By 1803 the condition of the wall, nearly 6.5 km in length, was so bad that an outside engineer was called in to advise and he caused the front slope, previously almost vertical, to be set back to about 6 to 1 by throwing the crest inland. Whether or not he advised the use of rock to protect the front face is uncertain, but the first purchase of Kentish Ragstone for this purpose, quarried from the hills behind Hythe, is recorded in 1825. During the next 14 years considerable quantities ofrock went on to the wall in a haphazard way. By 1837 the wall was again causing great concern and the engineers Elliott, father and son, and James Walker were called in to survey, report and advise. After a good deal of acrimony James Elliottjunior started work in 1839 on a systematic construction of the ragstone apron, much of which is still extant. Starting with timber toe piling at foreshore level he carried the apron up to high water level at a slope of 1 in 7, then rising towards the crest to finish with a curve of 2.13 m radius.
By the 1890s the wall was again in a dangerous condition, particularly between Grand Redoubt and Willop Outfall, the north-eastern section of the wall. The last remnants of the shingle bank had gone and the lower part of the rock apron was in ruins due to the erosion of the foreshore. In 1892 and 1893 the apron towards the Grand Redoubt was foreshortened to a slope of 1 in 4, and a mass concrete toe was constructed by the expenditor, Edward Case. Crisis followed the stormy winter of 1893-4 and outside civil engineering consultants, including Sir John Wolfe Barry, were again called in. Their advice, to restore the apron to the 'Elliott' profile was rejected on grounds of cost, and Edward Case was authorised to begin his celebrated system of lightweight groynes. Some 150 of these groynes, consisting of pairs of 22.86 cm X 7.62 cm timber uprights dug into the foreshore about 2.44 m apart with horizontal planking fixed between the uprights, were constructed along the Dymchurch Wall. For some years these means were successful in building up the foreshore with shingle coming from the south.
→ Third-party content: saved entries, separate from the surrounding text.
(** * fquic: the connection layer ([conn.go])

    A shallow embedding of [Conn] (the stream-acceptance multiplexer and
    the close path) and of [Dialer] (configuration resolution and the
    dial entry points), followed by the properties of the design document
    that concern them.

    Goroutines are modelled as program counters inside one global
    [State]; a [Label] picks the goroutine that moves next (and what the
    session answers), so that an interleaving is a [list Label] and
    [run] executes it.  Every step reports the observable operations it
    performs as [Event]s. *)

From stdpp Require Import gmap strings list.
From Stdlib Require Import NArith.

Set Default Proof Using "Type".

(** ** Go values *)

(** A non-nil [error], by its message; Go's [error] interface value is
    [option Err], with [None] for [nil]. *)
Definition Err := string.
Abbreviation error := (option Err).

(** [context.Canceled]. *)
Definition context_Canceled : Err := "context canceled".

(** Handles of the session's streams ([quic.Stream],
    [quic.ReceiveStream], [quic.SendStream]); [None] is [nil]. *)
Definition handle := nat.

(** Modelled from the spec: the [Stream] type and its constructor
    [newStream(c, send, recv)] are declared outside [conn.go].  A stream
    wraps a send-side handle and/or a receive-side handle; the argument
    order is the one [NewStream] uses ([OpenUniStream] yields the send
    side and is passed second).  The back pointer to the connection is
    left out: there is one connection per [State]. *)
Record Stream := { send : option handle; recv : option handle }.

Definition newStream (snd rcv : option handle) : Stream :=
  {| send := snd; recv := rcv |}.

(** Lines 118-132: [NewStream], given what [OpenUniStream] or
    [OpenStream] answers. *)
Definition NewStream (unidirectional : bool) (r : handle + Err)
  : option Stream * error :=
  if unidirectional then
    match r with
    | inr err => (None, Some err)
    | inl s => (Some (newStream (Some s) None), None)
    end
  else
    match r with
    | inr err => (None, Some err)
    | inl s => (Some (newStream (Some s) (Some s)), None)
    end.

Inductive Kind := Bidi | Uni.

#[global] Instance Kind_eq_dec : EqDecision Kind.
Proof. solve_decision. Defined.

#[global] Instance Stream_eq_dec : EqDecision Stream.
Proof. solve_decision. Defined.

(** [sync.RWMutex]: one writer or any number of readers. *)
Record RWMutex := { writer : bool; readers : nat }.

Definition Lock (m : RWMutex) : option RWMutex :=
  if writer m then None
  else match readers m with
       | O => Some {| writer := true; readers := 0 |}
       | S _ => None
       end.

Definition Unlock (m : RWMutex) : RWMutex :=
  {| writer := false; readers := readers m |}.

Definition RLock (m : RWMutex) : option RWMutex :=
  if writer m then None
  else Some {| writer := false; readers := S (readers m) |}.

Definition RUnlock (m : RWMutex) : RWMutex :=
  {| writer := writer m; readers := pred (readers m) |}.

(** ** The goroutines of a connection *)

(** One accept loop of [acceptStreams] (lines 55-64 and 66-75): calling
    the session's accept, blocked on [c.streams <- ...], returned [err]
    from the loop function, or finished inside the errgroup wrapper. *)
Inductive LoopPc :=
| LAccept
| LSend (st : Stream)
| LReturned (err : Err)
| LDone (err : Err).

(** The body of [acceptStreams] itself, from [eg.Wait()] on. *)
Inductive MainPc :=
| MWait                 (* blocked in eg.Wait() *)
| MCheck (err : error)  (* err := eg.Wait() returned *)
| MLocked (err : Err)   (* err != nil, c.streamLock.Lock() taken *)
| MWritten              (* c.streamErr = err done; deferred calls remain *)
| MDeferCancel          (* deferred Unlock done (or skipped) *)
| MDeferClose           (* deferred cancel() done *)
| MExit.                (* deferred close(c.streams) done *)

(** One call of [AcceptStream(ctx)]. *)
Inductive AcceptPc :=
| ASelect                               (* blocked in the select *)
| AClosed                               (* received with ok = false *)
| ARLocked                              (* c.streamLock.RLock() taken *)
| ARead (err : error)                   (* c.streamErr evaluated *)
| ADone (s : option Stream) (err : error).

Record Caller := { cctx : error; apc : AcceptPc }.

(** One call of [CloseWithError(code, desc)]. *)
Inductive ClosePc :=
| COnce                 (* before c.closer.Do *)
| CSession              (* before c.session.CloseWithError *)
| CRet (err : error).

Record Closer := { code : N; desc : string; cpc : ClosePc }.

Record State := {
  (* the fields of Conn *)
  c_streams : bool;            (* c.streams is closed *)
  c_streamErr : error;
  c_streamLock : RWMutex;
  c_closer : bool;             (* c.closer has fired *)
  c_done : bool;               (* c.done is closed *)
  (* the activation of acceptStreams *)
  ctx_parent : bool;           (* ctx of context.WithCancel is cancelled *)
  ctx_group : bool;            (* the errgroup cancelled its context *)
  eg_err : error;              (* the errgroup's first error *)
  loop_bidi : LoopPc;
  loop_uni : LoopPc;
  watcher : bool;              (* the goroutine of lines 48-51 has run *)
  main : MainPc;
  (* calls in progress *)
  accepts : list Caller;
  closes : list Closer;
  panicked : option string
}.

(** [newConn]: open channels, no error, and [acceptStreams] started. *)
Definition newConn : State :=
  {| c_streams := false; c_streamErr := None;
     c_streamLock := {| writer := false; readers := 0 |};
     c_closer := false; c_done := false;
     ctx_parent := false; ctx_group := false; eg_err := None;
     loop_bidi := LAccept; loop_uni := LAccept;
     watcher := false; main := MWait;
     accepts := []; closes := []; panicked := None |}.

(** The context handed to the session's accept calls is the errgroup's,
    derived from [ctx]: it is done when either is cancelled. *)
Definition ctx_done (s : State) : bool := ctx_parent s || ctx_group s.

Definition loop (k : Kind) (s : State) : LoopPc :=
  match k with Bidi => loop_bidi s | Uni => loop_uni s end.

Definition with_streams v s :=
  {| c_streams := v; c_streamErr := c_streamErr s; c_streamLock := c_streamLock s;
     c_closer := c_closer s; c_done := c_done s; ctx_parent := ctx_parent s;
     ctx_group := ctx_group s; eg_err := eg_err s; loop_bidi := loop_bidi s;
     loop_uni := loop_uni s; watcher := watcher s; main := main s;
     accepts := accepts s; closes := closes s; panicked := panicked s |}.
Definition with_streamErr v s :=
  {| c_streams := c_streams s; c_streamErr := v; c_streamLock := c_streamLock s;
     c_closer := c_closer s; c_done := c_done s; ctx_parent := ctx_parent s;
     ctx_group := ctx_group s; eg_err := eg_err s; loop_bidi := loop_bidi s;
     loop_uni := loop_uni s; watcher := watcher s; main := main s;
     accepts := accepts s; closes := closes s; panicked := panicked s |}.
Definition with_streamLock v s :=
  {| c_streams := c_streams s; c_streamErr := c_streamErr s; c_streamLock := v;
     c_closer := c_closer s; c_done := c_done s; ctx_parent := ctx_parent s;
     ctx_group := ctx_group s; eg_err := eg_err s; loop_bidi := loop_bidi s;
     loop_uni := loop_uni s; watcher := watcher s; main := main s;
     accepts := accepts s; closes := closes s; panicked := panicked s |}.
Definition with_closer v s :=
  {| c_streams := c_streams s; c_streamErr := c_streamErr s; c_streamLock := c_streamLock s;
     c_closer := v; c_done := c_done s; ctx_parent := ctx_parent s;
     ctx_group := ctx_group s; eg_err := eg_err s; loop_bidi := loop_bidi s;
     loop_uni := loop_uni s; watcher := watcher s; main := main s;
     accepts := accepts s; closes := closes s; panicked := panicked s |}.
Definition with_done v s :=
  {| c_streams := c_streams s; c_streamErr := c_streamErr s; c_streamLock := c_streamLock s;
     c_closer := c_closer s; c_done := v; ctx_parent := ctx_parent s;
     ctx_group := ctx_group s; eg_err := eg_err s; loop_bidi := loop_bidi s;
     loop_uni := loop_uni s; watcher := watcher s; main := main s;
     accepts := accepts s; closes := closes s; panicked := panicked s |}.
Definition with_ctx_parent v s :=
  {| c_streams := c_streams s; c_streamErr := c_streamErr s; c_streamLock := c_streamLock s;
     c_closer := c_closer s; c_done := c_done s; ctx_parent := v;
     ctx_group := ctx_group s; eg_err := eg_err s; loop_bidi := loop_bidi s;
     loop_uni := loop_uni s; watcher := watcher s; main := main s;
     accepts := accepts s; closes := closes s; panicked := panicked s |}.
Definition with_ctx_group v s :=
  {| c_streams := c_streams s; c_streamErr := c_streamErr s; c_streamLock := c_streamLock s;
     c_closer := c_closer s; c_done := c_done s; ctx_parent := ctx_parent s;
     ctx_group := v; eg_err := eg_err s; loop_bidi := loop_bidi s;
     loop_uni := loop_uni s; watcher := watcher s; main := main s;
     accepts := accepts s; closes := closes s; panicked := panicked s |}.
Definition with_eg_err v s :=
  {| c_streams := c_streams s; c_streamErr := c_streamErr s; c_streamLock := c_streamLock s;
     c_closer := c_closer s; c_done := c_done s; ctx_parent := ctx_parent s;
     ctx_group := ctx_group s; eg_err := v; loop_bidi := loop_bidi s;
     loop_uni := loop_uni s; watcher := watcher s; main := main s;
     accepts := accepts s; closes := closes s; panicked := panicked s |}.
Definition with_loop k v s :=
  {| c_streams := c_streams s; c_streamErr := c_streamErr s; c_streamLock := c_streamLock s;
     c_closer := c_closer s; c_done := c_done s; ctx_parent := ctx_parent s;
     ctx_group := ctx_group s; eg_err := eg_err s;
     loop_bidi := match k with Bidi => v | Uni => loop_bidi s end;
     loop_uni := match k with Bidi => loop_uni s | Uni => v end;
     watcher := watcher s; main := main s;
     accepts := accepts s; closes := closes s; panicked := panicked s |}.
Definition with_watcher v s :=
  {| c_streams := c_streams s; c_streamErr := c_streamErr s; c_streamLock := c_streamLock s;
     c_closer := c_closer s; c_done := c_done s; ctx_parent := ctx_parent s;
     ctx_group := ctx_group s; eg_err := eg_err s; loop_bidi := loop_bidi s;
     loop_uni := loop_uni s; watcher := v; main := main s;
     accepts := accepts s; closes := closes s; panicked := panicked s |}.
Definition with_main v s :=
  {| c_streams := c_streams s; c_streamErr := c_streamErr s; c_streamLock := c_streamLock s;
     c_closer := c_closer s; c_done := c_done s; ctx_parent := ctx_parent s;
     ctx_group := ctx_group s; eg_err := eg_err s; loop_bidi := loop_bidi s;
     loop_uni := loop_uni s; watcher := watcher s; main := v;
     accepts := accepts s; closes := closes s; panicked := panicked s |}.
Definition with_accepts v s :=
  {| c_streams := c_streams s; c_streamErr := c_streamErr s; c_streamLock := c_streamLock s;
     c_closer := c_closer s; c_done := c_done s; ctx_parent := ctx_parent s;
     ctx_group := ctx_group s; eg_err := eg_err s; loop_bidi := loop_bidi s;
     loop_uni := loop_uni s; watcher := watcher s; main := main s;
     accepts := v; closes := closes s; panicked := panicked s |}.
Definition with_closes v s :=
  {| c_streams := c_streams s; c_streamErr := c_streamErr s; c_streamLock := c_streamLock s;
     c_closer := c_closer s; c_done := c_done s; ctx_parent := ctx_parent s;
     ctx_group := ctx_group s; eg_err := eg_err s; loop_bidi := loop_bidi s;
     loop_uni := loop_uni s; watcher := watcher s; main := main s;
     accepts := accepts s; closes := v; panicked := panicked s |}.
Definition with_panicked v s :=
  {| c_streams := c_streams s; c_streamErr := c_streamErr s; c_streamLock := c_streamLock s;
     c_closer := c_closer s; c_done := c_done s; ctx_parent := ctx_parent s;
     ctx_group := ctx_group s; eg_err := eg_err s; loop_bidi := loop_bidi s;
     loop_uni := loop_uni s; watcher := watcher s; main := main s;
     accepts := accepts s; closes := closes s; panicked := v |}.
By the late 1930s the wall between Grand Redoubt and Willop was again causing concern and plans were made to reface the apron with Welsh granite. One shipment was received before war caused postponement of the work until 1961. Model tests were carried out then which indicated that by raising the lower part of the apron and forming a 'berm' road at high tide level, waves could be made to break there and temper their attack on the upper apron and reduce the amount of over-topping. Although some four times as durable as concrete, by the time the work was carried out the considerably greater cost of granite was not acceptable. The whole of the existing apron was grouted to fill cavities and the part below high water level was thickened with concrete and extended some 6.00 m seaward of the existing toe to newly-driven oak sheet piles. The thickened apron was then faced with pre-cast 38.1 cm cube gap graded concrete blocks. A reinforced concrete road incorporating a wave wall 0.75 m high at the landward edge was constructed along just over a kilometre of the wall crest, the total cost of the work being £440,000. After some 25 years of life this apron was again showing signs of movement and further deep grouting has been carried out and reinforced concrete bulkhead beams installed.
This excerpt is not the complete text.